Task instructions -
What you return must be every line below that includes the word "intros".

[Saved data entries]
_____
(* ===== verification/RetryQueue.v ===== *)
(** * Package admin: [PublishRetryQueue]

    The bounded retry queue of [admin/retry_queue.go].  Pending events are shared
    by pointer between the queue and the worker, so the queue has a table of
    [pendingEvent] structs and lists of indices into it.  [retryDue] locks twice:
    it collects what is due, publishes without the lock, and locks again to record
    the outcomes; [q_step] lets [Enqueue] run between any two of these. *)
From S2P Require Import Prelude GoStrings GoLib Tenant EventBus.
Set Default Goal Selector "!".

Definition defaultMaxRetries : Z := 5.
Definition defaultMaxSize : Z := 1000.
Definition defaultBaseBackoff : Z := 1000000000.

Record pendingEvent := mkPE {
  pe_event : TenantEvent;
  pe_attempts : Z;
  pe_nextAttemptAt : Z
}.

(** The two CRITICAL lines: an event dropped to make room, and an event given up. *)
Inductive logline : Type :=
| LogFull (pe : nat) (attempts : Z)
| LogExhausted (pe : nat) (attempts : Z) (err : error).

Record PublishRetryQueue := mkQ {
  q_pes : list pendingEvent;
  q_pending : list nat;
  q_maxRetries : Z;
  q_maxSize : Z;
  q_baseBackoff : Z;
  q_log : list logline
}.

Definition NewPublishRetryQueue : PublishRetryQueue :=
  mkQ [] [] defaultMaxRetries defaultMaxSize defaultBaseBackoff [].

Definition q_with (pes : list pendingEvent) (pending : list nat) (log : list logline)
    (q : PublishRetryQueue) : PublishRetryQueue :=
  mkQ pes pending (q_maxRetries q) (q_maxSize q) (q_baseBackoff q) log.

Definition attempts_of (q : PublishRetryQueue) (p : nat) : Z :=
  match q_pes q !! p with Some pe => pe_attempts pe | None => 0 end.

(** The drop of the oldest entry; [q.pending[0]] of an empty slice panics. *)
Definition make_room : GoM (PublishRetryQueue * world) unit := λ qw,
  let '(q, w) := qw in
  if (q_maxSize q <=? Z.of_nat (length (q_pending q)))%Z then
    match q_pending q with
    | [] => ((q, w), Panic "index out of range [0] with length 0")
    | dropped :: rest =>
        ((q_with (q_pes q) rest (q_log q ++ [LogFull dropped (attempts_of q dropped)]) q, w), Ret tt)
    end
  else ((q, w), Ret tt).

(** [q.pending = append(q.pending, &pendingEvent{...})]. *)
Definition q_append (pe : pendingEvent) : GoM (PublishRetryQueue * world) unit := λ qw,
  let '(q, w) := qw in
  ((q_with (q_pes q ++ [pe]) (q_pending q ++ [length (q_pes q)]) (q_log q) q, w), Ret tt).

Definition PublishRetryQueue_Enqueue (event : TenantEvent) : GoM (PublishRetryQueue * world) unit :=
  _ ← make_room;
  now ← time_Now;
  q_append (mkPE event 0 now).

Definition PublishRetryQueue_PendingCount (q : PublishRetryQueue) : nat := length (q_pending q).

(** [q.baseBackoff * time.Duration(1<<uint(attempts-1))]. *)
Definition PublishRetryQueue_backoff (q : PublishRetryQueue) (attempts : Z) : Z :=
  wrap64 (q_baseBackoff q * shl64 1 (uint64_of (attempts - 1))).

Fixpoint index_from (i : nat) (pe : nat) (pending : list nat) : option nat :=
  match pending with
  | [] => None
  | p :: pending => if decide (p = pe) then Some i else index_from (S i) pe pending
  end.

Definition PublishRetryQueue_indexOf (q : PublishRetryQueue) (pe : nat) : option nat :=
  index_from 0 pe (q_pending q).

Definition PublishRetryQueue_removeAt (i : nat) (q : PublishRetryQueue) : PublishRetryQueue :=
  q_with (q_pes q) (take i (q_pending q) ++ drop (S i) (q_pending q)) (q_log q) q.

(** The pending events whose time has come: [!pe.nextAttemptAt.After(now)]. *)
Definition is_due (now : Z) (q : PublishRetryQueue) (p : nat) : bool :=
  match q_pes q !! p with
  | Some pe => (pe_nextAttemptAt pe <=? now)%Z
  | None => false
  end.

Definition q_due (now : Z) (q : PublishRetryQueue) : list nat :=
  filter (λ p, is_due now q p = true) (q_pending q).

(** The body of the second loop of [retryDue] for one event and its outcome. *)
Definition settle_one (pe : nat) (err : option error) : GoM (PublishRetryQueue * world) unit :=
  qw ← go_get;
  let q := qw.1 in
  match PublishRetryQueue_indexOf q pe with
  | None => mret tt
  | Some idx =>
      match err with
      | None => go_put (PublishRetryQueue_removeAt idx q, qw.2)
      | Some e =>
          match q_pes q !! pe with
          | None => mret tt
          | Some x =>
              if (pe_attempts x <? q_maxRetries q)%Z then
                let attempts := (pe_attempts x + 1)%Z in
                now ← time_Now;
                qw ← go_get;
                go_put (q_with
                  (<[pe := mkPE (pe_event x) attempts
                             (now + PublishRetryQueue_backoff q attempts)]> (q_pes q))
                  (q_pending q) (q_log q) q, qw.2)
              else
                go_put (PublishRetryQueue_removeAt idx
                  (q_with (q_pes q) (q_pending q)
                     (q_log q ++ [LogExhausted pe (pe_attempts x) e]) q), qw.2)
          end
      end
  end.

Fixpoint settle_all (outcomes : list (nat * option error)) : GoM (PublishRetryQueue * world) unit :=
  match outcomes with
  | [] => mret tt
  | (pe, err) :: outcomes => _ ← settle_one pe err; settle_all outcomes
  end.

Section worker.
Context {B W : Type} `{!EventBus B W}.

(** The publish loop, outside the lock. *)
Fixpoint publish_all (ctx : context) (q : PublishRetryQueue) (due : list nat) (b : B) :
    B * list (nat * option error) :=
  match due with
  | [] => (b, [])
  | p :: due =>
      match q_pes q !! p with
      | None => publish_all ctx q due b
      | Some pe =>
          let '(b1, err) := EventBus_Publish ctx (pe_event pe) b in
          let '(b2, outcomes) := publish_all ctx q due b1 in
          (b2, (p, err) :: outcomes)
      end
  end.

(** [retryDue] when nothing runs in between. *)
Definition PublishRetryQueue_retryDue (ctx : context) :
    GoM ((PublishRetryQueue * B) * world) unit := λ s,
  let '((q, b), w) := s in
  let now := next_now w in
  let due := q_due now q in
  match due with
  | [] => (((q, b), tick w), Ret tt)
  | _ =>
      let '(b', outcomes) := publish_all ctx q due b in
      let '((q', w'), o) := settle_all outcomes (q, tick w) in
      (((q', b'), w'), o)
  end.

(** ** The queue, its worker and concurrent callers of [Enqueue]

    The worker is between ticks, or it has published the events of [outcomes] and
    still has those of [todo] to publish.  [qs_hist] records what happened. *)
Inductive worker_phase : Type :=
| Waiting
| Publishing (outcomes : list (nat * option error)) (todo : list nat).

Inductive q_event : Type :=
| QEnqueue (p : nat) (event : TenantEvent)
| QPublish (p : nat) (err : option error)
| QTick.

Record q_sys := mkQSys {
  qs_q : PublishRetryQueue;
  qs_bus : B;
  qs_w : world;
  qs_phase : worker_phase;
  qs_hist : list q_event
}.

Inductive q_step : q_sys → q_event → q_sys → Prop :=
| qstep_enqueue q b w ph h event q' w' :
    PublishRetryQueue_Enqueue event (q, w) = ((q', w'), Ret tt) →
    q_step (mkQSys q b w ph h) (QEnqueue (length (q_pes q)) event)
      (mkQSys q' b w' ph (h ++ [QEnqueue (length (q_pes q)) event]))
| qstep_collect q b w h :
    q_step (mkQSys q b w Waiting h) QTick
      (mkQSys q b (tick w) (Publishing [] (q_due (next_now w) q)) (h ++ [QTick]))
| qstep_publish q b w outcomes p todo h pe ctx b' err :
    q_pes q !! p = Some pe →
    EventBus_Publish ctx (pe_event pe) b = (b', err) →
    q_step (mkQSys q b w (Publishing outcomes (p :: todo)) h) (QPublish p err)
      (mkQSys q b' w (Publishing (outcomes ++ [(p, err)]) todo) (h ++ [QPublish p err]))
| qstep_settle q b w outcomes h q' w' :
    settle_all outcomes (q, w) = ((q', w'), Ret tt) →
    q_step (mkQSys q b w (Publishing outcomes []) h) QTick
      (mkQSys q' b w' Waiting (h ++ [QTick])).

End worker.

Arguments q_sys : clear implicits.

(** How often the event [p] was handed to the bus. *)
Definition is_publish (p : nat) (e : q_event) : bool :=
  match e with QPublish p' _ => bool_decide (p' = p) | _ => false end.

Definition publishes (p : nat) (h : list q_event) : nat :=
  length (filter (λ e, is_publish p e = true) h).

(** The bus accepted [p]. *)
Definition delivered (p : nat) (h : list q_event) : Prop := QPublish p None ∈ h.

(** A CRITICAL line names [p]. *)
Definition logged (p : nat) (log : list logline) : Prop :=
  ∃ a, LogFull p a ∈ log ∨ ∃ e, LogExhausted p a e ∈ log.

(** ** The invariant *)
Section invariant.
Context {B W : Type} {HB : EventBus B W}.

(** What holds of one event [p]: at most one publish more than the failures
    counted, none more when its outcome is not waiting to be recorded, and it is
    pending, delivered or logged. *)
Definition event_inv (q : PublishRetryQueue) (h : list q_event)
    (rem : list (nat * option error)) (todo : list nat) (p : nat) (pe : pendingEvent) : Prop :=
  (0 ≤ pe_attempts pe ≤ q_maxRetries q)%Z ∧
  (Z.of_nat (publishes p h) ≤ pe_attempts pe + 1)%Z ∧
  (p ∈ q_pending q → p ∉ rem.*1 → Z.of_nat (publishes p h) ≤ pe_attempts pe)%Z ∧
  (p ∈ todo → Z.of_nat (publishes p h) ≤ pe_attempts pe)%Z ∧
  (p ∈ q_pending q ∨ delivered p h ∨ logged p (q_log q)).

Record q_inv (q : PublishRetryQueue) (h : list q_event)
    (rem : list (nat * option error)) (todo : list nat) : Prop := {
  qi_retries : (0 ≤ q_maxRetries q)%Z;
  qi_nodup : NoDup (q_pending q);
  qi_alloc p : p ∈ q_pending q ∨ p ∈ rem.*1 ∨ p ∈ todo ∨ publishes p h ≠ 0 →
    p < length (q_pes q);
  qi_size : (Z.of_nat (length (q_pending q)) ≤ q_maxSize q)%Z;
  qi_events p pe : q_pes q !! p = Some pe → event_inv q h rem todo p pe;
  qi_ok p : (p, None) ∈ rem → delivered p h;
  qi_phase : NoDup (rem.*1 ++ todo)
}.

Definition phase_rem (ph : worker_phase) : list (nat * option error) :=
  match ph with Waiting => [] | Publishing outcomes _ => outcomes end.
Definition phase_todo (ph : worker_phase) : list nat :=
  match ph with Waiting => [] | Publishing _ todo => todo end.

Definition qs_inv (s : q_sys B) : Prop :=
  q_inv (qs_q s) (qs_hist s) (phase_rem (qs_phase s)) (phase_todo (qs_phase s)).

Lemma publishes_snoc p h e :
  publishes p (h ++ [e]) = publishes p h + if is_publish p e then 1 else 0.
Proof.
  unfold publishes. rewrite filter_app, length_app. f_equal.
  unfold filter; simpl. by destruct (is_publish p e).
Qed.

Lemma delivered_snoc p h e : delivered p h → delivered p (h ++ [e]).
Proof. unfold delivered. set_solver. Qed.

Lemma logged_snoc p log l : logged p log → logged p (log ++ [l]).
Proof. intros (a & [?|(e & ?)]); exists a; [left | right; exists e]; set_solver. Qed.

(** What [Enqueue] does to the queue. *)
Lemma Enqueue_cases event q w q' w' :
  PublishRetryQueue_Enqueue event (q, w) = ((q', w'), Ret tt) →
  ∃ rest log', w' = tick w ∧
    q' = q_with (q_pes q ++ [mkPE event 0 (next_now w)]) (rest ++ [length (q_pes q)]) log' q ∧
    ((rest = q_pending q ∧ log' = q_log q ∧ (Z.of_nat (length rest) < q_maxSize q)%Z) ∨
     (∃ d, q_pending q = d :: rest ∧ log' = q_log q ++ [LogFull d (attempts_of q d)])).
Proof.
  unfold PublishRetryQueue_Enqueue, make_room, time_Now, q_append. go_unfold; simpl.
  destruct (Z.leb_spec (q_maxSize q) (Z.of_nat (length (q_pending q)))).
  - destruct (q_pending q) as [|d rest] eqn:Hp; [done |]. intros [= <- <-].
    eexists _, _. split_and!; [done | done |]. right. eauto.
  - intros [= <- <-]. eexists _, _. split_and!; [done | done |]. left. auto.
Qed.

(** The search and the removal, as an operation on the list. *)
Lemma index_from_Some i pe l idx :
  index_from i pe l = Some idx → ∃ k, idx = i + k ∧ l !! k = Some pe.
Proof.
  revert i; induction l as [|x l IH]; intros i; simpl; [done |].
  case_decide as Hx; [intros [= <-]; exists 0; subst; auto with lia |].
  intros (k & -> & ?)%IH. exists (S k). auto with lia.
Qed.

Lemma index_from_None i pe l : index_from i pe l = None → pe ∉ l.
Proof.
  revert i; induction l as [|x l IH]; intros i; simpl; [set_solver |].
  case_decide; [done |]. intros ?%IH. set_solver.
Qed.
_____
Solution for this exercise -
Proof. intros (a & [?|(e & ?)]); exists a; [left | right; exists e]; set_solver. Qed.
  - destruct (q_pending q) as [|d rest] eqn:Hp; [done |]. intros [= <- <-].
  - intros [= <- <-]. eexists _, _. split_and!; [done | done |]. left. auto.
  revert i; induction l as [|x l IH]; intros i; simpl; [done |].
  case_decide as Hx; [intros [= <-]; exists 0; subst; auto with lia |].
  intros (k & -> & ?)%IH. exists (S k). auto with lia.
  revert i; induction l as [|x l IH]; intros i; simpl; [set_solver |].
  case_decide; [done |]. intros ?%IH. set_solver.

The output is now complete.